Die Symptome können sowohl körperlicher als auch psychischer Natur sein und sich verschlimmern, wenn der Mangel nicht frühzeitig behandelt wird.
- Allgemeine körperliche Symptome
- Anhaltende Müdigkeit und Erschöpfung: Aufgrund einer unzureichenden Anzahl roter Blutkörperchen, die Sauerstoff zu den Organen transportieren (megaloblastäre Anämie).
- Blasse oder gelbliche Haut: Die Haut kann blass oder leicht gelblich erscheinen, bedingt durch den Abbau fragiler roter Blutkörperchen.
- Herzklopfen und Kurzatmigkeit: Das Herz versucht, den Sauerstoffmangel auszugleichen, indem es das Blut schneller pumpt.
- Neurologische und sensorische Symptome
- Taubheitsgefühle und Kribbeln: Ein „Ameisenlaufen“-Gefühl in Händen und Füßen, verursacht durch Schädigung der schützenden Hülle der Nerven.
- Verlust des Gleichgewichts: Schwierigkeiten beim Gehen oder ein unsicheres Gefühl, besonders im Dunkeln.
- Entzündung der Zunge und Mundgeschwüre: Die Zunge kann rot, geschwollen und ungewöhnlich glatt erscheinen.
- Psychische und kognitive Symptome
- Mentale Verwirrung (Brain Fog): Konzentrationsschwierigkeiten und eingeschränktes Kurzzeitgedächtnis.
- Stimmungsveränderungen: Ein schwerer Mangel kann zu Depressionen, Angstzuständen oder erhöhter Reizbarkeit führen.
Die häufigsten Ursachen für einen Vitamin-B12-Mangel
- Ernährung: Eine rein pflanzliche Ernährung (Vegetarier) ohne Nahrungsergänzung, da Vitamin B12 ausschließlich in tierischen Quellen vorkommt.
- Aufnahmeprobleme: Zum Beispiel durch atrophe Gastritis oder Operationen zur Gewichtsreduktion.
- Perniziöse Anämie: Eine Autoimmunerkrankung, die verhindert, dass der Körper den „intrinsischen Faktor“ produziert, der für die Aufnahme des Vitamins notwendig ist.
Behandlungsmethoden
Die Behandlung hängt in erster Linie von der Ursache und dem Schweregrad des Mangels ab und sollte unter ärztlicher Aufsicht erfolgen.
- Orale Nahrungsergänzungsmittel: Werden bei leichtem Mangel oder durch unzureichende Ernährung verursachten Fällen eingesetzt.
- Intramuskuläre Injektionen: Gilt als die beste Option für Personen mit Aufnahmeproblemen, da sie den Verdauungstrakt umgehen und das Vitamin direkt in den Blutkreislauf liefern.
- Nasensprays oder sublinguale Tabletten: Alternative Optionen für bestimmte Fälle, in denen Injektionen vermieden werden sollen.
- Ernährungsanpassungen: Fokussierung auf vitaminreiche Lebensmittel wie:
- Rotes Fleisch und Leber
- Fisch (z.

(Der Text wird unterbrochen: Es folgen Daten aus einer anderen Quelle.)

Definition reg_ids_4 : list (string * Z) := [
  ("RX_TOP_FINE_TIMING_A_4_GAIN_I_EN_SF6", 600);
  ("RX_TOP_FINE_TIMING_A_4_GAIN_I_EN_SF5", 601);
  ("RX_TOP_FINE_TIMING_A_5_GAIN_I_EN_SF12", 602);
  ("RX_TOP_FINE_TIMING_A_5_GAIN_I_EN_SF11", 603);
  ("RX_TOP_FINE_TIMING_A_5_GAIN_I_EN_SF10", 604);
  ("RX_TOP_FINE_TIMING_A_5_GAIN_I_EN_SF9", 605);
  ("RX_TOP_FINE_TIMING_A_6_GAIN_P_PREAMB_SF12", 606);
  ("RX_TOP_FINE_TIMING_A_6_GAIN_P_PREAMB_SF5_6", 607);
  ("RX_TOP_FINE_TIMING_7_GAIN_I_AUTO_MAX", 608);
  ("RX_TOP_FINE_TIMING_7_GAIN_P_AUTO_MAX", 609);
  ("RX_TOP_FINE_TIMING_B_0_GAIN_P_HDR_RED", 610);
  ("RX_TOP_FINE_TIMING_B_0_ROUNDING", 611);
  ("RX_TOP_FINE_TIMING_B_0_POS_LIMIT", 612);
  ("RX_TOP_FINE_TIMING_B_0_SUM_SIZE", 613);
  ("RX_TOP_FINE_TIMING_B_0_MODE", 614);
  ("RX_TOP_FINE_TIMING_B_1_GAIN_P_AUTO", 615);
  ("RX_TOP_FINE_TIMING_B_1_GAIN_P_PAYLOAD", 616);
  ("RX_TOP_FINE_TIMING_B_1_GAIN_P_PREAMB", 617);
  ("RX_TOP_FINE_TIMING_B_2_GAIN_I_AUTO", 618);
  ("RX_TOP_FINE_TIMING_B_2_GAIN_I_PAYLOAD", 619);
  ("RX_TOP_FINE_TIMING_B_2_GAIN_I_PREAMB", 620);
  ("RX_TOP_FINE_TIMING_B_3_FINESYNCH_SUM", 621);
  ("RX_TOP_FINE_TIMING_B_3_FINESYNCH_GAIN", 622);
  ("RX_TOP_FINE_TIMING_B_4_GAIN_I_EN_SF8", 623);
  ("RX_TOP_FINE_TIMING_B_4_GAIN_I_EN_SF7", 624);
  ("RX_TOP_FINE_TIMING_B_4_GAIN_I_EN_SF6", 625);
  ("RX_TOP_FINE_TIMING_B_4_GAIN_I_EN_SF5", 626);
  ("RX_TOP_FINE_TIMING_B_5_GAIN_I_EN_SF12", 627);
  ("RX_TOP_FINE_TIMING_B_5_GAIN_I_EN_SF11", 628);
  ("RX_TOP_FINE_TIMING_B_5_GAIN_I_EN_SF10", 629);
  ("RX_TOP_FINE_TIMING_B_5_GAIN_I_EN_SF9", 630);
  ("RX_TOP_FINE_TIMING_B_6_GAIN_P_PREAMB_SF12", 631);
  ("RX_TOP_FINE_TIMING_B_6_GAIN_P_PREAMB_SF5_6", 632);
  ("RX_TOP_FREQ_TO_TIME0_FREQ_TO_TIME_DRIFT_MANT", 633);
  ("RX_TOP_FREQ_TO_TIME1_FREQ_TO_TIME_DRIFT_MANT", 634);
  ("RX_TOP_FREQ_TO_TIME2_FREQ_TO_TIME_DRIFT_EXP", 635);
  ("RX_TOP_FREQ_TO_TIME3_FREQ_TO_TIME_INVERT_FREQ_DELTA", 636);
  ("RX_TOP_FREQ_TO_TIME3_FREQ_TO_TIME_INVERT_FINE_DELTA", 637);
  ("RX_TOP_FREQ_TO_TIME3_FREQ_TO_TIME_INVERT_FREQ_ERROR", 638);
  ("RX_TOP_FREQ_TO_TIME3_FREQ_TO_TIME_INVERT_TIME_SYMB", 639);
  ("RX_TOP_FREQ_TO_TIME3_FREQ_TO_TIME_INVERT_TIME_OFFSET", 640);
  ("RX_TOP_FREQ_TO_TIME3_FREQ_TO_TIME_INVERT_DETECT", 641);
  ("RX_TOP_FREQ_TO_TIME4_FREQ_TO_TIME_INVERT_RNG", 642);
  ("RX_TOP_FREQ_TRACK_A_0_FREQ_TRACK_EN_SF8", 643);
  ("RX_TOP_FREQ_TRACK_A_0_FREQ_TRACK_EN_SF7", 644);
  ("RX_TOP_FREQ_TRACK_A_0_FREQ_TRACK_EN_SF6", 645);
  ("RX_TOP_FREQ_TRACK_A_0_FREQ_TRACK_EN_SF5", 646);
  ("RX_TOP_FREQ_TRACK_A_1_FREQ_TRACK_EN_SF12", 647);
  ("RX_TOP_FREQ_TRACK_A_1_FREQ_TRACK_EN_SF11", 648);
  ("RX_TOP_FREQ_TRACK_A_1_FREQ_TRACK_EN_SF10", 649);
  ("RX_TOP_FREQ_TRACK_A_1_FREQ_TRACK_EN_SF9", 650);
  ("RX_TOP_FREQ_TRACK_B_0_FREQ_TRACK_EN_SF8", 651);
  ("RX_TOP_FREQ_TRACK_B_0_FREQ_TRACK_EN_SF7", 652);
  ("RX_TOP_FREQ_TRACK_B_0_FREQ_TRACK_EN_SF6", 653);
  ("RX_TOP_FREQ_TRACK_B_0_FREQ_TRACK_EN_SF5", 654);
  ("RX_TOP_FREQ_TRACK_B_1_FREQ_TRACK_EN_SF12", 655);
  ("RX_TOP_FREQ_TRACK_B_1_FREQ_TRACK_EN_SF11", 656);
  ("RX_TOP_FREQ_TRACK_B_1_FREQ_TRACK_EN_SF10", 657);
  ("RX_TOP_FREQ_TRACK_B_1_FREQ_TRACK_EN_SF9", 658);
  ("RX_TOP_FREQ_TRACK2_FREQ_TRACK_FINE", 659);
  ("RX_TOP_FREQ_TRACK2_FREQ_TRACK_HDR_SKIP", 660);
  ("RX_TOP_FREQ_TRACK3_FREQ_SYNCH_GAIN", 661);
  ("RX_TOP_FREQ_TRACK3_FREQ_TRACK_AUTO_THR", 662);
  ("RX_TOP_FREQ_TRACK4_SNR_MIN_WINDOW", 663);
  ("RX_TOP_FREQ_TRACK4_GAIN_AUTO_SNR_MIN", 664);
  ("RX_TOP_FREQ_TRACK4_FREQ_SYNCH_THR", 665);
  ("RX_TOP_DETECT_MSP0_MSP_PNR", 666);
  ("RX_TOP_DETECT_MSP1_MSP2_PNR", 667);
  ("RX_TOP_DETECT_MSP2_MSP2_PEAK_NB", 668);
  ("RX_TOP_DETECT_MSP2_MSP_PEAK_NB", 669);
  ("RX_TOP_DETECT_MSP3_ACC_MIN2", 670);
  ("RX_TOP_DETECT_MSP3_ACC_WIN_LEN", 671);
  ("RX_TOP_DETECT_MSP3_MSP_POS_SEL", 672);
  ("RX_TOP_DETECT_MSP3_MSP_CNT_MODE", 673);
  ("RX_TOP_DETECT_ACC1_USE_GAIN_SYMB", 674);
  ("RX_TOP_DETECT_ACC1_ACC_PNR", 675);
  ("RX_TOP_DETECT_ACC2_NOISE_COEFF", 676);
  ("RX_TOP_DETECT_ACC2_ACC_COEFF", 677);
  ("RX_TOP_DETECT_ACC2_ACC_2_SAME_PEAKS", 678);
  ("RX_TOP_DETECT_ACC2_ACC_AUTO_RESCALE", 679);
  ("RX_TOP_DETECT_ACC2_ACC_PEAK_POS_SEL", 680);
  ("RX_TOP_DETECT_ACC2_ACC_PEAK_SUM_EN", 681);
  ("RX_TOP_DETECT_ACC3_MIN_SINGLE_PEAK", 682);
  ("RX_TOP_TIMESTAMP_SEL_SNR_MIN", 683);
  ("RX_TOP_TIMESTAMP_ENABLE", 684);
  ("RX_TOP_TIMESTAMP_NB_SYMB", 685);
  ("RX_TOP_MODEM_BUSY_MSB_RX_MODEM_BUSY", 686);
  ("RX_TOP_MODEM_BUSY_LSB_RX_MODEM_BUSY", 687);
  ("RX_TOP_MODEM_STATE_RX_MODEM_STS_SPARE", 688);
  ("RX_TOP_MODEM_STATE_RX_MODEM_STATE", 689);
  ("RX_TOP_MODEM_SYNC_DELTA_MSB_PEAK_POS_FINE_GAIN_H", 690);
  ("RX_TOP_MODEM_SYNC_DELTA_MSB_PEAK_POS_FINE_GAIN_L", 691);
  ("RX_TOP_MODEM_SYNC_DELTA_MSB_PEAK_POS_FINE_SIGN", 692);
  ("RX_TOP_MODEM_SYNC_DELTA_MSB_MODEM_SYNC_DELTA", 693);
  ("RX_TOP_MODEM_SYNC_DELTA_LSB_MODEM_SYNC_DELTA", 694);
  ("RX_TOP_MODEM_PPM_OFFSET1_PPM_OFFSET_SF8", 695);
  ("RX_TOP_MODEM_PPM_OFFSET1_PPM_OFFSET_SF7", 696);
  ("RX_TOP_MODEM_PPM_OFFSET1_PPM_OFFSET_SF6", 697);
  ("RX_TOP_MODEM_PPM_OFFSET1_PPM_OFFSET_SF5", 698);
  ("RX_TOP_MODEM_PPM_OFFSET2_PPM_OFFSET_SF12", 699);
  ("RX_TOP_MODEM_PPM_OFFSET2_PPM_OFFSET_SF11", 700);
  ("RX_TOP_MODEM_PPM_OFFSET2_PPM_OFFSET_SF10", 701);
  ("RX_TOP_MODEM_PPM_OFFSET2_PPM_OFFSET_SF9", 702);
  ("RX_TOP_MODEM_CLOCK_GATE_OVERRIDE_3_CLK_OVERRIDE", 703);
  ("RX_TOP_MODEM_CLOCK_GATE_OVERRIDE_2_CLK_OVERRIDE", 704);
  ("RX_TOP_MODEM_CLOCK_GATE_OVERRIDE_1_CLK_OVERRIDE", 705);
  ("RX_TOP_MODEM_CLOCK_GATE_OVERRIDE_0_CLK_OVERRIDE", 706);
  ("RX_TOP_DUMMY2_DUMMY2", 707);
  ("RX_TOP_RX_BUFFER_DEBUG_MODE", 708);
  ("RX_TOP_RX_BUFFER_DIRECT_RAM_IF", 709);
  ("RX_TOP_RX_BUFFER_LEGACY_TIMESTAMP", 710);
  ("RX_TOP_RX_BUFFER_STORE_HEADER_ERR_META", 711);
  ("RX_TOP_RX_BUFFER_STORE_SYNC_FAIL_META", 712);
  ("RX_TOP_RX_BUFFER_TIMESTAMP_CFG_MAX_TS_METRICS", 713);
  ("RX_TOP_RX_BUFFER_IRQ_CTRL_MSB_RX_BUFFER_IRQ_THRESHOLD", 714);
  ("RX_TOP_RX_BUFFER_IRQ_CTRL_LSB_RX_BUFFER_IRQ_THRESHOLD", 715);
  ("RX_TOP_RX_BUFFER_LAST_ADDR_READ_MSB_LAST_ADDR_READ", 716);
  ("RX_TOP_RX_BUFFER_LAST_ADDR_READ_LSB_LAST_ADDR_READ", 717);
  ("RX_TOP_RX_BUFFER_LAST_ADDR_WRITE_MSB_LAST_ADDR_WRITE", 718);
  ("RX_TOP_RX_BUFFER_LAST_ADDR_WRITE_LSB_LAST_ADDR_WRITE", 719);
  ("RX_TOP_RX_BUFFER_NB_BYTES_MSB_RX_BUFFER_NB_BYTES", 720);
  ("RX_TOP_RX_BUFFER_NB_BYTES_LSB_RX_BUFFER_NB_BYTES", 721);
  ("RX_TOP_MULTI_SF_SYNC_ERR_PKT_CNT_MULTI_SF_SYNC_ERR_PKTS", 722);
  ("RX_TOP_MULTI_SF_PLD_ERR_PKT_CNT_MULTI_SF_PLD_ERR_PKTS", 723);
  ("RX_TOP_MULTI_SF_GOOD_PKT_CNT_MULTI_SF_GOOD_PKTS", 724);
  ("RX_TOP_SERV_MODEM_SYNC_ERR_PKT_CNT_SERV_MODEM_SYNC_ERR_PKTS", 725);
  ("RX_TOP_SERV_MODEM_PLD_ERR_PKT_CNT_SERV_MODEM_PLD_ERR_PKTS", 726);
  ("RX_TOP_SERV_MODEM_GOOD_PKT_CNT_SERV_MODEM_GOOD_PKTS", 727);
  ("RX_TOP_GFSK_MODEM_SYNC_ERR_PKT_CNT_GFSK_MODEM_SYNC_ERR_PKTS", 728);
  ("RX_TOP_GFSK_MODEM_PLD_ERR_PKT_CNT_GFSK_MODEM_PLD_ERR_PKTS", 729);
  ("RX_TOP_GFSK_MODEM_GOOD_PKT_CNT_GFSK_MODEM_GOOD_PKTS", 730);
  ("RX_TOP_BAD_MODEM_ID_WRITE_0_BAD_MODEM_ID_WRITE", 731);
  ("RX_TOP_BAD_MODEM_ID_WRITE_1_BAD_MODEM_ID_WRITE", 732);
  ("RX_TOP_BAD_MODEM_ID_WRITE_2_BAD_MODEM_ID_WRITE", 733);
  ("RX_TOP_BAD_MODEM_ID_READ_0_BAD_MODEM_ID_READ", 734);
  ("RX_TOP_BAD_MODEM_ID_READ_1_BAD_MODEM_ID_READ", 735);
  ("RX_TOP_BAD_MODEM_ID_READ_2_BAD_MODEM_ID_READ", 736);
  ("RX_TOP_CLOCK_GATE_OVERRIDE_0_CLK_OVERRIDE", 737);
  ("RX_TOP_SAMPLE_4_MSPS_LATCHED_125K_SAMPLE_4_MSPS_LATCHED_125K", 738);
  ("RX_TOP_DUMMY3_DUMMY3", 739);
  ("ARB_MCU_CTRL_CLK_EN", 740);
  ("ARB_MCU_CTRL_RADIO_RST", 741);
  ("ARB_MCU_CTRL_FORCE_HOST_FE_CTRL", 742);
  ("ARB_MCU_CTRL_MCU_CLEAR", 743);
  ("ARB_MCU_CTRL_HOST_PROG", 744);
  ("ARB_MCU_CTRL_PARITY_ERROR", 745);
  ("ARB_MCU_MCU_ARB_STATUS_MCU_ARB_STATUS", 746);
  ("ARB_MCU_UART_CFG_MSBF", 747);
  ("ARB_MCU_UART_CFG_PAR_EN", 748);
  ("ARB_MCU_UART_CFG_PAR_MODE", 749)
].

B. Lachs und Sardinen)
- Eier und Milchprodukte
- Angereicherte Getreideprodukte
Wichtiger Hinweis: Wenn Sie mehr als ein Symptom aus dieser Liste feststellen, wird empfohlen, einen einfachen Bluttest zur Bestimmung der B12-Werte durchführen zu lassen, bevor Sie Nahrungsergänzungsmittel einnehmen. Eine übermäßige Zufuhr bestimmter Vitamine kann ohne tatsächlichen Bedarf nicht vorteilhaft sein.